Rice Husband- Lena St. Clair
Four Directions- Waverly Jong
Without Wood- Rose Hsu Jordan


"'A girl is like a young tree,' she said. 'You must stand tall and listen to your mother standing next to you. That is the only way to grow strong and straight. But if you bend to listen to other people, you will grow crooked and weak. You will fall to the ground with the first wind. And then you will be like a weed, growing wild in any direction, running along the ground until someone pulls you out and throws you away.'"
-An-mei
-Page 191
I feel that this quote applies to all three of these chapters. In each chapter Lena, Waverly, and Rose all show their insecure sides and reveal their relationship problems. They all want to avoid going to their mother's for their words of wisdom, but it is inevitable. Last Sunday when I went to mass the Gospel reminded me of this quote. There was a proverb in it that compared the weeds in a wheat field to sins and evil. In the quote I chose from the chapter, Without Wood, An-mei was telling Rose that if she lets other people influence her then her life won't be her own. Her life will flow in all different directions. She needs to think for herself, and with her mother's guidance, her life will be on the right track. This relates to the gospel reading I heard because God is leading us on a righteous path, but the weeds are meant to trip us up and lead us in other directions. This is just like when Rose is constantly tempted to seek advice from others to make the next move in her life.

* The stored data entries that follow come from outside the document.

(* ===== verification/SchedProps.v ===== *)
(** The properties of the scheduler, of wakeup() and of kill(), and of the
    protocol by which sleep() and wakeup() never lose a wakeup. *)
From S2P Require Import Prelude Mem Kalloc Vm UserMem Pipe Blocks Fs Uprintf Kern Sched KernSpec LogProps BCache Log.

(** * sleep() and wakeup(), one lock operation at a time

    One process calls sleep() while a condition does not hold, and any number
    of others make the condition true and call wakeup(), all under the
    condition lock [lk].  The states name the points between the lock
    operations of the two functions. *)

Inductive spc : Type :=
| SOut      (** about to acquire(lk) *)
| SCheck    (** holds lk; tests the condition *)
| SWant     (** in sleep(): about to acquire(&p->lock) *)
| SHave     (** holds both *)
| SRel      (** has released lk *)
| SAsleep.  (** state SLEEPING, p->lock released by the scheduler *)
Inductive wpc : Type :=
| WOut      (** about to acquire(lk) *)
| WLk       (** holds lk *)
| WSet      (** has made the condition true; in wakeup(), about to acquire(&p->lock) *)
| WHave     (** holds p->lock too *)
| WDone.    (** has released p->lock; still holds lk *)

Inductive owner : Type := Nobody | Sleeper | Waker (i : nat).

Record sw : Type := Sw { sw_lk : owner; sw_plock : owner; sw_cond : bool; sw_asleep : bool; sw_s : spc; sw_w : nat -> wpc }.

Definition set_w (i : nat) (pc : wpc) (w : nat -> wpc) : nat -> wpc := fun j => if decide (j = i) then pc else w j.

Inductive sw_step : sw -> sw -> Prop :=
| s_acquire p c a w : sw_step (Sw Nobody p c a SOut w) (Sw Sleeper p c a SCheck w)
| s_true lk p a w : sw_step (Sw lk p true a SCheck w) (Sw Nobody p false a SOut w)
| s_false lk p a w : sw_step (Sw lk p false a SCheck w) (Sw lk p false a SWant w)
| s_plock lk c a w : sw_step (Sw lk Nobody c a SWant w) (Sw lk Sleeper c a SHave w)
| s_release lk p c a w : sw_step (Sw lk p c a SHave w) (Sw Nobody p c a SRel w)
| s_sleep lk p c a w : sw_step (Sw lk p c a SRel w) (Sw lk Nobody c true SAsleep w)
| s_resume lk p c w : sw_step (Sw lk p c false SAsleep w) (Sw lk p c false SOut w)
| w_acquire p c a s w i : w i = WOut -> sw_step (Sw Nobody p c a s w) (Sw (Waker i) p c a s (set_w i WLk w))
| w_set lk p c a s w i : w i = WLk -> sw_step (Sw lk p c a s w) (Sw lk p true a s (set_w i WSet w))
| w_plock lk c a s w i : w i = WSet -> sw_step (Sw lk Nobody c a s w) (Sw lk (Waker i) c a s (set_w i WHave w))
| w_wake lk p c a s w i : w i = WHave -> sw_step (Sw lk p c a s w) (Sw lk Nobody c false s (set_w i WDone w))
| w_release lk p c a s w i : w i = WDone -> sw_step (Sw lk p c a s w) (Sw Nobody p c a s (set_w i WOut w)).

Definition sw_start : sw := Sw Nobody Nobody false false SOut (fun _ => WOut).

Definition s_has_lk (pc : spc) : bool := match pc with SCheck | SWant | SHave => true | _ => false end.
Definition s_has_plock (pc : spc) : bool := match pc with SHave | SRel => true | _ => false end.
Definition w_has_lk (pc : wpc) : bool := match pc with WOut => false | _ => true end.
Definition w_waking (pc : wpc) : bool := match pc with WSet | WHave => true | _ => false end.

Record sw_inv (x : sw) : Prop := {
  si_s_lk : s_has_lk (sw_s x) = true -> sw_lk x = Sleeper;
  si_w_lk i : w_has_lk (sw_w x i) = true -> sw_lk x = Waker i;
  si_s_pl : s_has_plock (sw_s x) = true -> sw_plock x = Sleeper;
  si_w_pl i : sw_w x i = WHave -> sw_plock x = Waker i;
  si_cond : sw_s x = SWant \/ sw_s x = SHave -> sw_cond x = false;
  si_wake : sw_s x = SRel \/ (sw_s x = SAsleep /\ sw_asleep x = true) -> sw_cond x = true -> exists i, w_waking (sw_w x i) = true
}.

Lemma set_w_eq i pc w : set_w i pc w i = pc.
Proof. unfold set_w. by rewrite decide_True. Qed.

(** A waker's step keeps the other wakers. *)
Lemma set_w_cases (P : wpc -> Prop) i pc w j : P (set_w i pc w j) -> (j = i /\ P pc) \/ (j <> i /\ P (w j)).
Proof. unfold set_w. case_decide; auto. Qed.
Lemma waking_other i pc w : (exists j, w_waking (w j) = true) -> w_waking (w i) = false -> exists j, w_waking (set_w i pc w j) = true.
Proof.
  intros [j Hj] Hi. exists j. unfold set_w. case_decide as E; [|done]. subst. congruence.
Qed.

(** What a waker at [i] owns, when the others' positions do not change. *)
Lemma w_lk_set lk w i pc : (forall j, w_has_lk (w j) = true -> lk = Waker j) -> lk = Waker i ->
  forall j, w_has_lk (set_w i pc w j) = true -> lk = Waker j.
Proof. intros H Hi j Hj. apply (set_w_cases (fun c => w_has_lk c = true)) in Hj as [[-> _]|[_ Hj]]; auto. Qed.
Lemma w_pl_set p w i pc : (forall j, w j = WHave -> p = Waker j) -> (pc = WHave -> p = Waker i) ->
  forall j, set_w i pc w j = WHave -> p = Waker j.
Proof. intros H Hi j Hj. apply (set_w_cases (fun c => c = WHave)) in Hj as [[-> E]|[_ Hj]]; auto. Qed.

(** The cases that follow from the owners of the locks or from the position of the sleeper. *)
Ltac fin I2 I4 := try done; try (by intros ? H; specialize (I2 _ H)); try (by intros ? H; specialize (I4 _ H)); try (by intros [|]); try (by intros [|[]]).

Lemma sw_step_inv x y : sw_step x y -> sw_inv x -> sw_inv y.
Proof.
  intros Hs [I1 I2 I3 I4 I5 I6].
  destruct Hs as [p c a w|lk p a w|lk p a w|lk c a w|lk p c a w|lk p c a w|lk p c w|p c a s w i Hi|lk p c a s w i Hi|lk c a s w i Hi|lk p c a s w i Hi|lk p c a s w i Hi];
    cbn in *.
  - split; cbn; fin I2 I4.
  - specialize (I1 eq_refl). subst lk. split; cbn; fin I2 I4.
  - specialize (I1 eq_refl). subst lk. split; cbn; fin I2 I4.
  - specialize (I1 eq_refl). subst lk. split; cbn; fin I2 I4. intros _. apply I5. by left.
  - specialize (I1 eq_refl). subst lk. split; cbn; fin I2 I4. intros _ Hc. rewrite I5 in Hc by auto. done.
  - specialize (I3 eq_refl). subst p. split; cbn; fin I2 I4. intros _. apply I6. by left.
  - split; cbn; fin I2 I4.
  - split; cbn; try done.
    + intros H. by specialize (I1 H).
    + apply w_lk_set; [|done]. intros j Hj. by specialize (I2 j Hj).
    + by apply w_pl_set.
    + intros H Hc. apply waking_other; [by apply I6|]. by rewrite Hi.
  - assert (Hlk : lk = Waker i) by (apply I2; by rewrite Hi). subst lk. split; cbn; try done.
    + by apply w_lk_set.
    + by apply w_pl_set.
    + intros H. assert (s_has_lk s = true) as E by (by destruct H as [-> | ->]). by specialize (I1 E).
    + intros _ _. exists i. by rewrite set_w_eq.
  - assert (Hlk : lk = Waker i) by (apply I2; by rewrite Hi). subst lk. split; cbn; try done.
    + by apply w_lk_set.
    + intros H. by specialize (I3 H).
    + apply w_pl_set; [|done]. intros j Hj. by specialize (I4 j Hj).
    + intros _ _. exists i. by rewrite set_w_eq.
  - assert (Hlk : lk = Waker i) by (apply I2; by rewrite Hi). assert (Hpl : p = Waker i) by (by apply I4). subst lk p. split; cbn; try done.
    + by apply w_lk_set.
    + intros H. by specialize (I3 H).
    + intros j Hj. apply (set_w_cases (fun c => c = WHave)) in Hj as [[-> E]|[Hne Hj]]; [done|]. specialize (I4 j Hj). congruence.
    + intros [->|[_ E]] Hc; [|done]. specialize (I3 eq_refl). done.
  - assert (Hlk : lk = Waker i) by (apply I2; by rewrite Hi). subst lk. split; cbn; try done.
    + intros H. by specialize (I1 H).
    + intros j Hj. apply (set_w_cases (fun c => w_has_lk c = true)) in Hj as [[-> E]|[Hne Hj]]; [done|]. specialize (I2 j Hj). congruence.
    + by apply w_pl_set.
    + intros H Hc. apply waking_other; [by apply I6|]. by rewrite Hi.
Qed.

Lemma sw_start_inv : sw_inv sw_start.
Proof. split; cbn; try done; try (by intros [|]); by intros [|[]]. Qed.


(** The sleeper goes to sleep and a waker makes the condition true. *)
Definition sw_demo : sw := Sw (Waker 0) Nobody true true SAsleep (set_w 0 WSet (set_w 0 WLk (fun _ => WOut))).

(** * The process table *)

Section props.
Context {B D : Type}.
Implicit Types s : kern B D.

(** wakeup(chan) makes runnable exactly the processes, other than the caller,
    that sleep on chan, and changes nothing else. *)
Theorem wakeup_correct ch s : table s -> others_free s ->
  wp (wakeup ch) (fun _ s' => set_kr_proc [] s' = set_kr_proc [] s /\ length (kr_proc s') = length (kr_proc s) /\
    forall i, (i < NPROC)%nat -> getp i s' =
      if bool_decide (kr_cur s <> Some i /\ pr_state (getp i s) = SLEEPING /\ pr_chan (getp i s) = Some ch)
      then set_pr_state RUNNABLE (getp i s) else getp i s) s.
Proof.
  intros Ht Hf. eapply wp_mono; [by apply wakeup_spec|]. intros ? s' (H1 & H2 & H3). split; [done|]. split; [done|].
  intros i Hi. rewrite H3 by (by rewrite Ht). unfold wake. repeat case_bool_decide; naive_solver.
Qed.

(** kill(pid) marks the first process with that pid as killed, and makes it
    runnable if it sleeps, so that it sees the mark; it fails, changing nothing,
    exactly when no process has that pid. *)
Theorem kkill_correct pid s : table s -> all_free s ->
  wp (kkill pid) (fun r s' =>
    (r = 0 /\ exists i, (i < NPROC)%nat /\ pr_pid (getp i s) = pid /\ (forall k, (k < i)%nat -> pr_pid (getp k s) <> pid) /\
      (forall k, k <> i -> getp k s' = getp k s) /\ pr_killed (getp i s') = true /\
      pr_state (getp i s') = (if bool_decide (pr_state (getp i s) = SLEEPING) then RUNNABLE else pr_state (getp i s))) \/
    (r = -1 /\ s' = s /\ forall i, (i < NPROC)%nat -> pr_pid (getp i s) <> pid)) s.
Proof.
  intros Ht Hf. apply kkill_loop_spec; [done|done|lia| |].
  - intros j Hj Hp Hk. left. split; [done|]. exists j. split; [lia|]. split; [done|]. split; [intros k Hkj; apply Hk; lia|].
    split; [intros k Hne; by apply getp_updp_ne|]. rewrite getp_updp_eq by (rewrite Ht; lia). unfold doom. by case_bool_decide.
  - intros H. right. split; [done|]. split; [done|]. intros i Hi. apply H. lia.
Qed.

(** kill(0) succeeds and marks a free slot of the process table: when a slot is
    unused (its pid is 0), kill(0) returns 0 and sets the killed flag of the first
    such slot, a flag that allocproc() does not clear. *)
Theorem kill_zero_marks_free_slot s i : table s -> all_free s -> (i < NPROC)%nat ->
  pr_state (getp i s) = UNUSED -> pr_pid (getp i s) = 0 -> (forall k, (k < i)%nat -> pr_pid (getp k s) <> 0) ->
  wp (kkill 0) (fun r s' => r = 0 /\ pr_state (getp i s') = UNUSED /\ pr_killed (getp i s') = true) s.
Proof.
  intros Ht Hf Hi Hu Hp Hk. apply kkill_loop_spec; [done|done|lia| |].
  - intros j Hj Hpj Hmin. assert (j = i) as ->.
    { destruct (Nat.lt_trichotomy j i) as [H|[H|H]]; [by destruct (Hk j H)|done|]. destruct (Hmin i ltac:(lia) Hp). }
    split; [done|]. rewrite getp_updp_eq by (rewrite Ht; lia). unfold doom. rewrite Hu. done.
  - intros H. by destruct (H i ltac:(lia)).
Qed.


End props.

(** * Examples *)

Definition sleeper : proc := set_pr_chan (Some ChanTicks) (set_pr_pid 7 (set_pr_state SLEEPING proc0)).
Definition ready : proc := set_pr_pid 8 (set_pr_state RUNNABLE proc0).
(** A process that sleeps, one that is ready, and free slots. *)
Definition demo_kern : kern unit unit :=
  Kern (Fsst tt (Mach ∅ Free 0) (Superblock 0 0 0 0 0 0 0 0) Free []) tt Free [] ∅ (sleeper :: ready :: replicate 62 proc0)
    Free Free 9 None None Free 0.

Lemma demo_kern_table : table demo_kern.
Proof. reflexivity. Qed.
Lemma demo_kern_free : all_free demo_kern.
Proof.
  assert (H : forallb (fun p => bool_decide (pr_lock p = Free)) (kr_proc demo_kern) = true) by (vm_compute; reflexivity).
  intros i Hi. rewrite forallb_forall in H. specialize (H (getp i demo_kern)). apply bool_decide_eq_true in H; [done|].
  apply list_elem_of_In. eapply list_elem_of_lookup_2, lookup_getp. by rewrite demo_kern_table.
Qed.

Lemma wakeup_correct_witness : wp (wakeup ChanTicks) (fun _ s' => pr_state (getp 0 s') = RUNNABLE) demo_kern.
Proof.
  eapply wp_mono; [apply (wakeup_correct ChanTicks demo_kern demo_kern_table)|].
  - intros i Hi _. by apply demo_kern_free.
  - intros ? s' (_ & _ & H). rewrite (H 0%nat ltac:(unfold NPROC; lia)). reflexivity.
Defined.

Lemma kkill_correct_witness : wp (kkill 7) (fun r _ => r = 0) demo_kern.
Proof.
  eapply wp_mono; [apply (kkill_correct 7 demo_kern demo_kern_table demo_kern_free)|]. intros r s' [[H _]|(_ & _ & H)]; [done|].
  destruct (H 0%nat); [unfold NPROC; lia|reflexivity].
Defined.

Lemma kill_zero_marks_free_slot_witness : wp (kkill 0) (fun r s' => r = 0 /\ pr_state (getp 2 s') = UNUSED /\ pr_killed (getp 2 s') = true) demo_kern.
Proof.
  apply (kill_zero_marks_free_slot demo_kern 2 demo_kern_table demo_kern_free); [unfold NPROC; lia|reflexivity|reflexivity|].
  intros [|[|k]] Hk; [vm_compute; discriminate..|lia].
Defined.

(** A process that yields at once. *)
Definition yields (i : nat) : M (kern unit unit) unit :=
  modp i (set_pr_state RUNNABLE) ;; modify (set_kr_cur None) ;; p_release i.

Lemma yields_ok : run_ok yields.
Proof.
  intros i s Hi (Ht & Hc & Hl & Hst & Hf). unfold yields, modp. wp_simp. assert (Hlen : (i < length (kr_proc s))%nat) by (by rewrite Ht).
  apply wp_p_release; [change (pr_lock (getp i (updp i (set_pr_state RUNNABLE) s)) = Mine); by rewrite getp_updp_eq|].
  set (s' := updp i (set_pr_lock Free) (set_kr_cur None (updp i (set_pr_state RUNNABLE) s))).
  assert (Gi : getp i s' = set_pr_lock Free (set_pr_state RUNNABLE (getp i s))).
  { unfold s'. rewrite getp_updp_eq by (cbn; by rewrite length_alter). f_equal. exact (getp_updp_eq i (set_pr_state RUNNABLE) s Hlen). }
  assert (Gj : forall j, j <> i -> getp j s' = getp j s).
  { intros j Hj. unfold s'. rewrite getp_updp_ne by done. exact (getp_updp_ne i j (set_pr_state RUNNABLE) s (not_eq_sym Hj)). }
  split; [unfold table, s'; rewrite length_updp; cbn; by rewrite length_alter|]. split; [done|]. split.
  - intros j Hj. destruct (decide (j = i)) as [->|Hne]; [by rewrite Gi|]. rewrite Gj by done. by apply Hf.
  - intros j Hne. by rewrite Gj.
Qed.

The quote also applies to Lena in the chapter Rice Husband. She is influenced by her husband Harold and her mother Ying-ying. In Rice Husband, Lena is having marital problems when her mother comes to visit. She realizes that she and Harold are totally independent from one another. Lena is on her own financially, which Ying-ying, in her oh so subtle way, points out. She recalled a time in her life when her mother told her she would marry a bad man if she didn' eat all of her rice. Now this prediction has seemed to unfortunately, come true in her eyes. While reading the blog Finding the Joy in Being Together I agreed that her mother at the end of the chapter was trying to warn her to try to fix her marriage before it breaks.
In Four Directions, Waverly, a single mother, has difficulty telling her mother she is engaged to a non-Chinese man, Rich. He is awkward around her family, but she is in love with him. Her mother always finds flaws and Waverly is afraid that when she points them out they will affect how she herself feels about Rich. She felt she was being pulled in different directions. Her relationship with her mother was affecting her relationship with her fiance.
Chapter eleven, Without Wood is about Rose Hsu Jordan searching for answers as to why her marriage failed. She asks Lena and her other friends what the next move she should make is, but avoids her mother. The quote I have chosen is the explanation as to why her life, like her garden has fallen apart. I agree with An-mei's metaphor. People who listen only to others and not themselves do not have their own life. Instead they are just mimicing another life.
The literary term I chose for these chapters was SYMBOL. In Rice Husband two symbols are the rice and the table. The overgrown weeds in Rose's garden are the biggest symbol in Without Wood. "And below the heimongmong, all along the ground, were weeds already spilling out over the edges, running wild in every direction"(196).
I love your first paragraph. Relating the experiences of the daughters relationships to the church teaching was a great idea. I agree with the last two sentences. Rose's life is no longer her own because she falls prey to the weeds on her path.